→ Exercise brief
Within the records below is a range that opens at the line with "a ∧ OnlySlashes b" and closes at the line with "counters of a". Return that range word for word, both ends included, and only that range.
BEGIN Records shown
(** * PVR virtual directory: a shallow embedding of
    [xbmc/pvr/filesystem/PVRGUIDirectory.cpp] and its specification.

    The C++ file is the directory provider behind [pvr://] URLs.  Its
    functions are embedded as Rocq functions over explicit values:

    - the global service broker (PVR manager, settings) is the record
      [CPVRManager], passed explicitly;
    - a [CFileItemList] that the C++ code fills through a reference is
      threaded through every builder, which returns its [bool] result
      together with the new list;
    - [std::shared_ptr<CFileItem>] values that alias an entry of a list
      are positions in that list;
    - code of the repository that this file calls but which lives in
      other translation units (path classes, [CURL], [StringUtils],
      [URIUtils], the item containers) is either taken as a parameter
      (the class [Collaborators]) or modelled from the specification;
      each such definition says so.

    Logging ([CLog]) has no observable effect on a listing and is left
    out. *)

From stdpp Require Import gmap strings list.
From Stdlib Require Import ZArith Ascii Lia.

Local Open Scope Z_scope.

(* stdpp's [naive_solver] clears hypotheses by name. *)
Set Warnings "-clear-no-such-hyp".

(** ** Strings *)

Module StringUtils.

(** Modelled from the spec: [::tolower] on one character of a path
    segment (section 4.1, "segment matching for directory grouping is
    case-insensitive").  Only the ASCII letters [A]..[Z] are folded. *)
Definition tolower (c : ascii) : ascii :=
  let n := N_of_ascii c in
  if ((65 <=? n) && (n <=? 90))%N then ascii_of_N (n + 32) else c.

(** Modelled from the spec: a string with every character folded. *)
Fixpoint ToLower (s : string) : string :=
  match s with
  | EmptyString => EmptyString
  | String c r => String (tolower c) (ToLower r)
  end.

(** Modelled from the spec: [StringUtils::StartsWith(str1, str2)],
    "[str1] starts with [str2]", compared character by character. *)
Fixpoint StartsWith (str1 str2 : string) {struct str2} : bool :=
  match str2 with
  | EmptyString => true
  | String c2 r2 =>
      match str1 with
      | EmptyString => false
      | String c1 r1 => if decide (c1 = c2) then StartsWith r1 r2 else false
      end
  end.

(** Modelled from the spec: [StringUtils::StartsWithNoCase(str1, str2)],
    the case-insensitive prefix test of section 4.4. *)
Fixpoint StartsWithNoCase (str1 str2 : string) {struct str2} : bool :=
  match str2 with
  | EmptyString => true
  | String c2 r2 =>
      match str1 with
      | EmptyString => false
      | String c1 r1 =>
          if decide (tolower c1 = tolower c2) then StartsWithNoCase r1 r2 else false
      end
  end.

(** Modelled from the spec: [StringUtils::EqualsNoCase(str1, str2)],
    the case-insensitive equality of section 4.4. *)
Fixpoint EqualsNoCase (str1 str2 : string) : bool :=
  match str1, str2 with
  | EmptyString, EmptyString => true
  | String c1 r1, String c2 r2 =>
      if decide (tolower c1 = tolower c2) then EqualsNoCase r1 r2 else false
  | _, _ => false
  end.

End StringUtils.

Module URIUtils.

Definition slash : ascii := "/"%char.

(** Modelled from the spec: [URIUtils::RemoveSlashAtEnd], which trims
    the trailing slashes of a directory string (section 4.4). *)
Fixpoint RemoveSlashAtEnd (strFolder : string) : string :=
  match strFolder with
  | EmptyString => EmptyString
  | String c r =>
      match RemoveSlashAtEnd r with
      | EmptyString => if decide (c = slash) then EmptyString else String c EmptyString
      | r' => String c r'
      end
  end.

End URIUtils.

(** ** The directory-membership test (source lines 344-366) *)

(** [while (strReturn[0] == '/') strReturn.erase(0, 1);] *)
Fixpoint EraseLeadingSlashes (strReturn : string) : string :=
  match strReturn with
  | EmptyString => EmptyString
  | String c r => if decide (c = URIUtils.slash) then EraseLeadingSlashes r else strReturn
  end.

Definition TrimSlashes (strOrig : string) : string :=
  let strReturn := EraseLeadingSlashes strOrig in
  URIUtils.RemoveSlashAtEnd strReturn.

Definition IsDirectoryMember (strDirectory strEntryDirectory : string) (bGrouped : bool) : bool :=
  let strUseDirectory := TrimSlashes strDirectory in
  let strUseEntryDirectory := TrimSlashes strEntryDirectory in
  if bGrouped
  then StringUtils.EqualsNoCase strUseDirectory strUseEntryDirectory
  else StringUtils.StartsWithNoCase strUseEntryDirectory strUseDirectory.

(** What the specification means by a directory string "with leading and
    trailing slashes trimmed", stated without reference to the code:
    [t] is [s] minus a run of slashes at either end, and [t] itself
    neither starts nor ends with a slash. *)
Fixpoint OnlySlashes (s : string) : Prop :=
  match s with
  | EmptyString => True
  | String c r => c = URIUtils.slash ∧ OnlySlashes r
  end.

Definition NoSlashAtFront (t : string) : Prop :=
  ∀ r, t ≠ String URIUtils.slash r.

Definition NoSlashAtEnd (t : string) : Prop :=
  ∀ r, t ≠ r +:+ String URIUtils.slash EmptyString.

Definition TrimmedOf (s t : string) : Prop :=
  ∃ a b, s = a +:+ t +:+ b ∧ OnlySlashes a ∧ OnlySlashes b
         ∧ NoSlashAtFront t ∧ NoSlashAtEnd t.

(** ** Data model *)

(** [CVariant], the value of an item property.  Only the alternatives
    this file stores are listed. *)
Inductive CVariant : Type :=
| VariantTypeNull
| VariantTypeInteger (i : Z)
| VariantTypeUnsignedInteger (u : Z)
| VariantTypeBoolean (b : bool)
| VariantTypeString (s : string).

(** Modelled from the spec: [CVariant::asInteger(fallback)] on the
    counters of a folder entry: the stored number, or the fallback when
    the property holds no number. *)
Definition asInteger (v : CVariant) (fallback : Z) : Z :=
  match v with
  | VariantTypeInteger i => i
  | VariantTypeUnsignedInteger u => u
  | _ => fallback
  end.

Global Instance CVariant_eq_dec : EqDecision CVariant.
Proof. solve_decision. Defined.

(** [CDateTime].  Modelled from the spec: the "timestamps" of section
    6, a validity state and a point in time; two of them compare by
    their points in time. *)
Record CDateTime : Type := mkDateTime { dt_IsValid : bool; dt_time : Z }.

Global Instance CDateTime_eq_dec : EqDecision CDateTime.
Proof. solve_decision. Defined.

Definition CDateTime_invalid : CDateTime := mkDateTime false 0.
Definition CDateTime_lt (a b : CDateTime) : bool := dt_time a <? dt_time b.
Definition CDateTime_le (a b : CDateTime) : bool := dt_time a <=? dt_time b.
END Records shown
→ Task solution
  ∃ a b, s = a +:+ t +:+ b ∧ OnlySlashes a ∧ OnlySlashes b
         ∧ NoSlashAtFront t ∧ NoSlashAtEnd t.

(** ** Data model *)

(** [CVariant], the value of an item property.  Only the alternatives
    this file stores are listed. *)
Inductive CVariant : Type :=
| VariantTypeNull
| VariantTypeInteger (i : Z)
| VariantTypeUnsignedInteger (u : Z)
| VariantTypeBoolean (b : bool)
| VariantTypeString (s : string).

(** Modelled from the spec: [CVariant::asInteger(fallback)] on the
    counters of a folder entry: the stored number, or the fallback when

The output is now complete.